Definition TeeBootstrapV2_decode (input : list Z) : codec TeeBootstrapV2 :=
  let+ _ := enforce_full_calldata_cap (zlen input) in
  let+ (magic, cur) := d_take 4 input in
  let+ _ := erequire (bool_decide (magic = BOOTSTRAP_MAGIC)) (NonCanonical "invalid TeeBootstrapV2 magic") in
  let+ (bytes, cur) := bounded_bytes "TEE policy" MAX_EVIDENCE_CALL_FRAMING_BYTES cur in
  let+ policy := TeePolicyV1_decode bytes in
  let+ (snapshot_hash, cur) := d_word 32 cur in
  let+ (snapshot_block, cur) := d_word 8 cur in
  let+ (epoch, cur) := d_word 8 cur in
  let+ (offer_epoch, cur) := d_word 8 cur in
  let+ (transcript, cur) := d_word 32 cur in
  let+ (offer_key, cur) := d_word 32 cur in
  let+ (group, cur) := bounded_bytes "TEE bootstrap group public key" MAX_GROUP_PUBLIC_KEY_BYTES cur in
  let+ (pool_count, cur) := bounded_count_u16 "TEE bootstrap collateral pool"
    MAX_COLLATERAL_POOL_COMPONENTS cur in
  let+ (pool, cur) := d_repeat (Z.to_nat pool_count) d_pool_entry cur in
  let+ (count, cur) := bounded_count_u16 "TEE bootstrap participants" MAX_BOOTSTRAP_PARTICIPANTS cur in
  let+ (ps, cur) := d_repeat (Z.to_nat count) d_participant cur in
  let+ (sig_count, cur) := bounded_count_u16 "TEE bootstrap committee signatures"
    MAX_BOOTSTRAP_PARTICIPANTS cur in
  let+ (sigs, cur) := d_repeat (Z.to_nat sig_count) d_committee_signature cur in
  let+ _ := d_finish cur in
  let value := mkBootstrap (mkAuthority policy snapshot_hash snapshot_block epoch offer_epoch transcript
                              offer_key group) pool ps sigs in
  let+ _ := validate_bootstrap value in
  inr value.

(** ** Assembly *)

Definition component_map : Type := list (component_key * Z).
(** [entry(key).or_insert(next)]: the value of the key and the map. *)
Fixpoint entry_or_insert (key : component_key) (next : Z) (m : component_map) : Z * component_map :=
  match m with
  | [] => (next, [(key, next)])
  | (k, v) :: rest =>
      match key_compare key k with
      | Lt => (next, (key, next) :: m)
      | Eq => (v, m)
      | Gt => let '(r, rest) := entry_or_insert key next rest in (r, (k, v) :: rest)
      end
  end.
Definition to_u16 (n : nat) : codec Z :=
  let n := Z.of_nat n in
  let+ _ := erequire (n <=? 2 ^ 16 - 1) ArithmeticOverflow in inr n.

(** The loop over one participant's components: their temporary indices. *)
Fixpoint index_components (expected : Z) (m : component_map) (cs : list DcapCollateralComponentV1) :
    codec (list Z * component_map) :=
  match cs with
  | [] => inr ([], m)
  | c :: rest =>
      let+ _ := erequire (collateral_kind_id (kind c) =? expected)
        (NonCanonical "TEE bootstrap collateral component kind mismatch") in
      let+ next_index := to_u16 (length m) in
      let '(index, m) := entry_or_insert (key_of c) next_index m in
      let+ (indices, m) := index_components (expected + 1) m rest in
      inr (index :: indices, m)
  end.
Definition assemble_participant (m : component_map) (s : TeeBootstrapParticipantSubmissionV2) :
    codec (TeeBootstrapParticipantV2 * component_map) :=
  let+ (intent_ev, m) := match sb_evidence s with
    | Dcap e =>
        let+ _ := erequire (length (components e) =? 8)%nat
          (NonCanonical "TEE bootstrap evidence does not contain exactly eight components") in
        let+ (indices, m) := index_components 1 m (components e) in
        inr ((dc_intent e, ParticipantDcap (quote e) indices), m)
    | GramineDirectEvidence e =>
        inr ((ge_intent e, ParticipantGramine (dev_attestation_public e) (dev_signature e)), m)
    end in
  let '(intent, ev) := intent_ev in
  inr (mkParticipant intent (sb_validator_binding s) (sb_validator_signature s)
         (sb_node_binding_signature s) ev (sb_node_signature s) (sb_enclave_signature s), m).
Fixpoint assemble_participants (m : component_map) (ordered : list TeeBootstrapParticipantSubmissionV2) :
    codec (list TeeBootstrapParticipantV2 * component_map) :=
  match ordered with
  | [] => inr ([], m)
  | s :: rest =>
      let+ (p, m) := assemble_participant m s in
      let+ (ps, m) := assemble_participants m rest in
      inr (p :: ps, m)
  end.

(** The pool in key order; [canonical_index_by_temporary] is written at every
    temporary index, each below the size of the map. *)
Fixpoint canonical_pool (canonical_index : nat) (by_temporary : list Z) (m : component_map) :
    codec (list DcapCollateralComponentV1 * list Z) :=
  match m with
  | [] => inr ([], by_temporary)
  | ((k, bytes), temporary) :: rest =>
      let+ index := to_u16 canonical_index in
      let by_temporary := <[Z.to_nat temporary := index]> by_temporary in
      let+ k := DcapCollateralKind_try_from k in
      let+ (pool, by_temporary) := canonical_pool (S canonical_index) by_temporary rest in
      inr (mkComponent k bytes :: pool, by_temporary)
  end.
Definition remap_index (by_temporary : list Z) (index : Z) : codec Z :=
  eok_or (by_temporary !! Z.to_nat index) ArithmeticOverflow.
Definition remap_participant (by_temporary : list Z) (p : TeeBootstrapParticipantV2) :
    codec TeeBootstrapParticipantV2 :=
  match pt_evidence p with
  | ParticipantDcap q indices =>
      let+ indices := emap indices (remap_index by_temporary) in
      inr (mkParticipant (pt_intent p) (validator_binding p) (validator_signature p)
             (node_binding_signature p) (ParticipantDcap q indices) (node_signature p)
             (enclave_signature p))
  | ParticipantGramine _ _ => inr p
  end.

Definition sb_validator (s : TeeBootstrapParticipantSubmissionV2) : Address :=
  vb_validator (sb_validator_binding s).
Definition submission_le (a b : TeeBootstrapParticipantSubmissionV2) : Prop := sb_validator a <= sb_validator b.
#[global] Instance submission_le_dec : RelDecision submission_le.
Proof. intros a b. unfold submission_le. apply _. Defined.

Definition assemble_unsigned (a : TeeBootstrapAuthorityV2)
    (submissions : list TeeBootstrapParticipantSubmissionV2) : codec TeeBootstrapV2 :=
  let+ _ := enforce_limit "TEE bootstrap participants" MAX_BOOTSTRAP_PARTICIPANTS
    (Z.of_nat (length submissions)) in
  let+ _ := erequire (negb (length submissions =? 0)%nat) (NonCanonical "TEE bootstrap participant set is empty") in
  let+ _ := emap submissions (fun s =>
    erequire (bool_decide (evidence_mode (sb_evidence s) = tp_mode (bs_policy a)))
      (NonCanonical "TEE bootstrap submission mode does not match policy")) in
  let ordered := merge_sort submission_le submissions in
  let+ (ps, m) := assemble_participants [] ordered in
  let+ (pool, by_temporary) := canonical_pool 0 (replicate (length m) 0) m in
  let+ ps := emap ps (remap_participant by_temporary) in
  let sigs := (fun p => mkCommitteeSignature (pt_validator p) (replicate 65 0)) <$> ps in
  let payload := mkBootstrap a pool ps sigs in
  let+ _ := preflight payload in
  inr payload.

End Bootstrap.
——————————
Activity: Please copy each line of the records above in which the word "ArithmeticOverflow" can be found.

Answer section:
  let+ _ := erequire (n <=? 2 ^ 16 - 1) ArithmeticOverflow in inr n.
  eok_or (by_temporary !! Z.to_nat index) ArithmeticOverflow.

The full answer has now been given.